Left: Tulipe, collage by first grade girl, 1940s. Right: Maman Menga, drawing by first grade girl, 2010s. Source: CDIC-CIDE

Our repository

CDIC-CIDE is a young organization and we do not have yet a permanent physical exhibition space. For the time being, we retained the services of a fantastic record management company as our repository. Command Records Management is located in London Ontario. It offers state of the art services and facilities, with respect to international ARMA and PRISM standards. Rest assure that your contributions of precious artefacts are safe with us and taken care of professionally and respectfully.

Source: Commandrecords.com, 14 October 2019.

Online searchability in the works

We are working towards making our collection searchable online. Tell us what interest you the most in children’s drawings and which criteria you would use in our search tool. Tell us whether you would select primarily country of origin, date, age, subject portrayed, theme or other criteria.

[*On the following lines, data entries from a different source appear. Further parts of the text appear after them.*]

Definition set_page_free (page_idx : Z) (p : pmm) : pmm :=
  mkPmm (alter (fun b => u8 (Z.land b (Z.lnot (Z.shiftl 1 (page_idx mod 8))))) (Z.to_nat (page_idx / 8)) (page_bitmap p))
    (total_pages p) (free_pages p) (base_addr p).

Definition is_page_free (page_idx : Z) (p : pmm) : bool :=
  Z.land (default 0 (page_bitmap p !! Z.to_nat (page_idx / 8))) (Z.shiftl 1 (page_idx mod 8)) =? 0.

Definition add_free (d : Z) (p : pmm) : pmm := mkPmm (page_bitmap p) (total_pages p) (u64 (free_pages p + d)) (base_addr p).
Definition add_total (d : Z) (p : pmm) : pmm := mkPmm (page_bitmap p) (u64 (total_pages p + d)) (free_pages p) (base_addr p).

(** One available region: the loop over its pages. *)
Fixpoint region_loop (fuel : nat) (addr end_ : Z) (p : pmm) : outcome pmm :=
  match fuel with
  | O => Timeout
  | S f =>
      if negb (u64 (addr + PAGE_SIZE) <=? end_) then Ret p
      else
        let page_idx := u64 (addr - base_addr p) / PAGE_SIZE in
        let p' := if page_idx <? MAX_PAGES then add_free 1 (add_total 1 (set_page_free page_idx p)) else p in
        region_loop f (u64 (addr + PAGE_SIZE)) end_ p'
  end.

Definition mmap_entry (m : mem) (entry : Z) (p : pmm) : outcome pmm :=
  type ← load_le 4 m (entry + 16);
  if negb (type =? 1) then Ret p
  else
    addr ← load_le 8 m entry;
    if negb (base_addr p <=? addr) then Ret p
    else
      len ← load_le 8 m (entry + 8);
      let end_ := u64 (addr + len) in
      region_loop (S (Z.to_nat (end_ / PAGE_SIZE))) addr end_ p.

Fixpoint mmap_loop (fuel : nat) (m : mem) (tag entry_ptr mmap_end : Z) (p : pmm) : outcome pmm :=
  match fuel with
  | O => Timeout
  | S f =>
      if negb (entry_ptr <? mmap_end) then Ret p
      else
        p' ← mmap_entry m entry_ptr p;
        entry_size ← load_le 4 m (tag + 8);
        mmap_loop f m tag (entry_ptr + entry_size) mmap_end p'
  end.

(** The tags up to [end_]; the flag is [mmap_found]. *)
Fixpoint tag_loop (fuel : nat) (m : mem) (tag end_ : Z) (found : bool) (p : pmm) : outcome (bool * pmm) :=
  match fuel with
  | O => Timeout
  | S f =>
      if negb (tag <? end_) then Ret (found, p)
      else
        type ← load_le 4 m tag;
        size ← load_le 4 m (tag + 4);
        '(found, p) ← (if type =? MULTIBOOT2_TAG_TYPE_MMAP then
                         p' ← mmap_loop (S (Z.to_nat size)) m tag (tag + 16) (tag + size) p; Ret (true, p')
                       else Ret (found, p));
        tag_loop f m (Z.land (tag + size + MULTIBOOT2_TAG_ALIGN - 1) (Z.lnot (MULTIBOOT2_TAG_ALIGN - 1))) end_ found p
  end.

(** The pages of [addr, end_) that are free become used; pages below [base_addr] are
    skipped. *)
Definition reserve_page (addr : Z) (p : pmm) : pmm :=
  let page_idx := u64 (addr - base_addr p) / PAGE_SIZE in
  if (page_idx <? MAX_PAGES) && is_page_free page_idx p then add_free (-1) (set_page_used page_idx p) else p.

Fixpoint reserve_loop (fuel : nat) (addr end_ : Z) (p : pmm) : outcome pmm :=
  match fuel with
  | O => Timeout
  | S f =>
      if negb (addr <? end_) then Ret p
      else reserve_loop f (addr + PAGE_SIZE) end_ (if base_addr p <=? addr then reserve_page addr p else p)
  end.

Definition reserve (addr end_ : Z) (p : pmm) : outcome pmm :=
  reserve_loop (S (Z.to_nat ((end_ - addr + (PAGE_SIZE - 1)) / PAGE_SIZE))) addr end_ p.

(** The state before the memory map is read: [memset] of the whole bitmap. *)
Definition pmm_blank : pmm := mkPmm (replicate (Z.to_nat (MAX_PAGES / 8)) 0xFF) 0 0 0x100000.

(** [bitmap] is the address of [page_bitmap]; the result also says what was logged. *)
Definition pmm_init (im : image) (bitmap : Z) (m : mem) (mb2 : Z) : outcome (pmm * list (list Z)) :=
  total_size ← load_le 4 m mb2;
  '(mmap_found, p) ← tag_loop (S (Z.to_nat total_size)) m (mb2 + 8) (mb2 + total_size) false pmm_blank;
  let log := if mmap_found : bool then [] else [line "[PMM] ERROR: No MMAP tag found!"] in
  let kernel_end_safe := Z.max (kernel_end im + 0x100000) 0x400000 in
  p ← reserve (kernel_start im) kernel_end_safe p;
  p ← (if base_addr p <=? bitmap then reserve bitmap (bitmap + MAX_PAGES / 8) p else Ret p);
  p ← reserve (base_addr p) (Z.min (base_addr p + 0x1000000) kernel_end_safe) p;
  Ret (p, log).

(** The first free page from [i] on, [n] pages being left. *)
Fixpoint alloc_loop (n : nat) (i : Z) (p : pmm) : Z * pmm :=
  match n with
  | O => (0, p)
  | S n' =>
      if is_page_free i p then (base_addr p + i * PAGE_SIZE, add_free (-1) (set_page_used i p))
      else alloc_loop n' (i + 1) p
  end.

Definition alloc_page (p : pmm) : Z * pmm := alloc_loop (Z.to_nat MAX_PAGES) 0 p.

Definition free_page (a : Z) (p : pmm) : pmm :=
  if a <? base_addr p then p
  else
    let page_idx := (a - base_addr p) / PAGE_SIZE in
    if (page_idx <? MAX_PAGES) && negb (is_page_free page_idx p) then add_free 1 (set_page_free page_idx p) else p.

Definition pmm_total_memory (p : pmm) : Z := u64 (total_pages p * PAGE_SIZE).
Definition pmm_free_memory (p : pmm) : Z := u64 (free_pages p * PAGE_SIZE).

(** ** The set of free pages *)
Lemma MAX_PAGES_val : MAX_PAGES = 131072.
Proof. reflexivity. Qed.

Record pmm_wf (p : pmm) : Prop := {
  wf_bitmap : length (page_bitmap p) = Z.to_nat (MAX_PAGES / 8);
  wf_base : base_addr p = 0x100000
}.

Definition free_set (p : pmm) : gset Z := list_to_set (filter (fun i => is_page_free i p = true) (seqZ 0 MAX_PAGES)).

(** The counter agrees with the bitmap. *)
Definition pmm_inv (p : pmm) : Prop := pmm_wf p /\ free_pages p = Z.of_nat (size (free_set p)).

Lemma elem_of_free_set i p : i ∈ free_set p <-> (0 <= i < MAX_PAGES) /\ is_page_free i p = true.
Proof. unfold free_set. rewrite elem_of_list_to_set, list_elem_of_filter, elem_of_seqZ. tauto. Qed.

Lemma free_set_size p : (size (free_set p) <= Z.to_nat MAX_PAGES)%nat.
Proof.
  etrans; [apply (subseteq_size _ (list_to_set (seqZ 0 MAX_PAGES)))|].
  - intros i Hi. apply elem_of_free_set in Hi as [Hi _]. apply elem_of_list_to_set, elem_of_seqZ. lia.
  - rewrite size_list_to_set by apply NoDup_seqZ. by rewrite length_seqZ.
Qed.

Lemma land_bit_clear b k : 0 <= k -> (Z.land b (Z.shiftl 1 k) =? 0) = negb (Z.testbit b k).
Proof.
  intros Hk. rewrite Z.shiftl_1_l. destruct (Z.testbit b k) eqn:E; cbn [negb].
  - apply Z.eqb_neq. intros H. apply (f_equal (fun z => Z.testbit z k)) in H.
    rewrite Z.land_spec, E, Z.pow2_bits_true, Z.bits_0 in H by done. done.
  - apply Z.eqb_eq. apply Z.bits_inj. intros n. rewrite Z.land_spec, Z.bits_0. destruct (decide (n = k)) as [->|Hne]; [by rewrite E|].
    rewrite Z.pow2_bits_false, andb_false_r by done. done.
Qed.

Lemma u8_bit b k : 0 <= k < 8 -> Z.testbit (u8 b) k = Z.testbit b k.
Proof. intros Hk. unfold wrap. apply Z.mod_pow2_bits_low. lia. Qed.

Lemma is_page_free_bit i p : is_page_free i p = negb (Z.testbit (default 0 (page_bitmap p !! Z.to_nat (i / 8))) (i mod 8)).
Proof. apply land_bit_clear. pose proof (Z.mod_pos_bound i 8). lia. Qed.

(** Changing one bit of the bitmap changes one page. *)
Lemma alter_bit f v i j l :
  (forall b k, 0 <= k < 8 -> Z.testbit (f b) k = if k =? i mod 8 then v else Z.testbit b k) ->
  0 <= i -> (Z.to_nat (i / 8) < length l)%nat -> 0 <= j ->
  Z.testbit (default 0 (alter f (Z.to_nat (i / 8)) l !! Z.to_nat (j / 8))) (j mod 8) =
  if j =? i then v else Z.testbit (default 0 (l !! Z.to_nat (j / 8))) (j mod 8).
Proof.
  intros Hf Hi Hl Hj. pose proof (Z.div_mod i 8). pose proof (Z.div_mod j 8). pose proof (Z.mod_pos_bound j 8).
  assert (0 <= i / 8 /\ 0 <= j / 8) by (split; apply Z.div_pos; lia).
  destruct (decide (j / 8 = i / 8)) as [E|Hne].
  - rewrite E. apply lookup_lt_is_Some in Hl as [b Hb]. rewrite list_lookup_alter_eq, Hb. change (default 0 (f <$> Some b)) with (f b). change (default 0 (Some b)) with b.
    rewrite Hf by lia. destruct (Z.eqb_spec j i) as [->|Hji]; [by rewrite Z.eqb_refl|]. by rewrite (proj2 (Z.eqb_neq _ _)) by lia.
  - rewrite list_lookup_alter_ne by lia. by rewrite (proj2 (Z.eqb_neq j i)) by (intros ->; lia).
Qed.

Lemma page_index_in p i : pmm_wf p -> 0 <= i < MAX_PAGES -> (Z.to_nat (i / 8) < length (page_bitmap p))%nat.
Proof.
  intros [-> _] Hi. rewrite MAX_PAGES_val in *. change (131072 / 8) with 16384. pose proof (Z.div_lt_upper_bound i 8 16384). pose proof (Z.div_pos i 8). lia.
Qed.

Lemma is_page_free_used i j p :
  pmm_wf p -> 0 <= i < MAX_PAGES -> 0 <= j -> is_page_free j (set_page_used i p) = negb (j =? i) && is_page_free j p.
Proof.
  intros Hp Hi Hj. rewrite !is_page_free_bit. cbn [set_page_used page_bitmap]. rewrite (alter_bit _ true); [by destruct (j =? i)| |lia|by apply page_index_in|done].
  intros b k Hk. rewrite u8_bit, Z.lor_spec, Z.shiftl_1_l by done. pose proof (Z.mod_pos_bound i 8). rewrite Z.pow2_bits_eqb by lia.
  rewrite Z.eqb_sym. destruct (k =? i mod 8); [by rewrite orb_true_r|by rewrite orb_false_r].
Qed.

If you use often a search tool that you prefer to others, please share your preference with us. We are currently considering Access to Memory (AtoM) open source software by Artefactual Systems.

Access to Memory (AtoM) logo.

Keep or toss? We are the answer!

We share this fun-to-read article by Mary Townsend, published in The Atlantic: Throw Your Children’s Art Away. We certainly feel for families facing the dilemma. However, we are an archives and we are all about conservation. No longer feel torn apart between keep or toss… we are the alternative, contribute to the collection.

Throw Your Children’s Art Away, theatlantic.com, 30 September 2019.